> **Activity**: Tally up the lines below that include the word "string". Answer with the number alone.

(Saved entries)
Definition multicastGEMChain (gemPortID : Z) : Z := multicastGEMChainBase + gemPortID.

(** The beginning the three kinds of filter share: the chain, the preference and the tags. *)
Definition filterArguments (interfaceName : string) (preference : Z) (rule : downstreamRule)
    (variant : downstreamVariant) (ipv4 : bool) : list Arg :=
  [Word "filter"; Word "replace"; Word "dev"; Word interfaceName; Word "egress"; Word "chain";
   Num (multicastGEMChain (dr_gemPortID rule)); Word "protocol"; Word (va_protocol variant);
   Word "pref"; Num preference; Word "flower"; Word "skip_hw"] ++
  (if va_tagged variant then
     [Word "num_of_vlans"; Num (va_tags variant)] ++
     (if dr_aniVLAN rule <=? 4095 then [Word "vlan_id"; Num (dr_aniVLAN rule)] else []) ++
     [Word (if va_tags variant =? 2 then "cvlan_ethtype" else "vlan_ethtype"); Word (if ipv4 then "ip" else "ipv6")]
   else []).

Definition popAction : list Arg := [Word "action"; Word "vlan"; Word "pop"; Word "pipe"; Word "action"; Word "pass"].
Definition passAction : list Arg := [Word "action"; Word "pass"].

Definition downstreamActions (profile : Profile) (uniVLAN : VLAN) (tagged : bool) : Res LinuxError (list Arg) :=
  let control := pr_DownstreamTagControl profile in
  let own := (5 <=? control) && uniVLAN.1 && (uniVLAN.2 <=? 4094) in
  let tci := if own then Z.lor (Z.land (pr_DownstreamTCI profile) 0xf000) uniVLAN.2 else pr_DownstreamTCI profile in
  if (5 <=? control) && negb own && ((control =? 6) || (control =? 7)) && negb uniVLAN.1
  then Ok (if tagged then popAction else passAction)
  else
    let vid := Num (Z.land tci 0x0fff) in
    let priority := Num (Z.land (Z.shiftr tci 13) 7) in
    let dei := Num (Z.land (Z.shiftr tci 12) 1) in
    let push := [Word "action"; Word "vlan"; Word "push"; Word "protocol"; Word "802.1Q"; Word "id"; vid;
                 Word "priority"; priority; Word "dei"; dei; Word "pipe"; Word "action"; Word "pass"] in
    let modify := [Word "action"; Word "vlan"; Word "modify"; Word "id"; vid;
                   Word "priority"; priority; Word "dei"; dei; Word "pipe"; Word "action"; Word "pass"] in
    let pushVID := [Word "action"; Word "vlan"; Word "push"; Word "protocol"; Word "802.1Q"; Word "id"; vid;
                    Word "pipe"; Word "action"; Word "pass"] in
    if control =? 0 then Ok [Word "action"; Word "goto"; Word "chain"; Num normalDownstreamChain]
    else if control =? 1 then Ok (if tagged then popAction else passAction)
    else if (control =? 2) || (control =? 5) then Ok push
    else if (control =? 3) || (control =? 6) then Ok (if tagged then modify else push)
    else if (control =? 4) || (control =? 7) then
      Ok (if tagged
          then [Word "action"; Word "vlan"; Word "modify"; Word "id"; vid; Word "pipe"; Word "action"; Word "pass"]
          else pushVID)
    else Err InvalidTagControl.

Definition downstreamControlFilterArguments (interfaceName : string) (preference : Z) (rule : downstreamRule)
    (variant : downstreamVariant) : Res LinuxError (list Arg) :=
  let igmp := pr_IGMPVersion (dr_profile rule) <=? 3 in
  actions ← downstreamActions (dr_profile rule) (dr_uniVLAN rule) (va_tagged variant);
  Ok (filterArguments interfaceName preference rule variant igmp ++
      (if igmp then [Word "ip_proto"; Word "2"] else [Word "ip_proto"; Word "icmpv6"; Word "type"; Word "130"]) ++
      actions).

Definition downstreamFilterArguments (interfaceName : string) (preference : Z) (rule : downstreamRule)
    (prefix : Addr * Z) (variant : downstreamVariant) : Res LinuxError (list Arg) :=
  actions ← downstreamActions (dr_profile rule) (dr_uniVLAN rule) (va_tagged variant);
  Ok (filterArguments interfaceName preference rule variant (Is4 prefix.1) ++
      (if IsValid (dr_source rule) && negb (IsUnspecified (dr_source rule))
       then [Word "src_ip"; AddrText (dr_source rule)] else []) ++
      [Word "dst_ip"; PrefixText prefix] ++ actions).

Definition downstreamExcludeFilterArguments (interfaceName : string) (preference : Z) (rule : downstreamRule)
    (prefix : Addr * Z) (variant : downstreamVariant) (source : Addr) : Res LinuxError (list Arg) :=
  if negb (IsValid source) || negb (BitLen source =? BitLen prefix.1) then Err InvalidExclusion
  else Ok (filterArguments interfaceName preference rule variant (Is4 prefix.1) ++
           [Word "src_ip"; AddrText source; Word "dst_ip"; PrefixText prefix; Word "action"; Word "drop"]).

> **Written response**: 4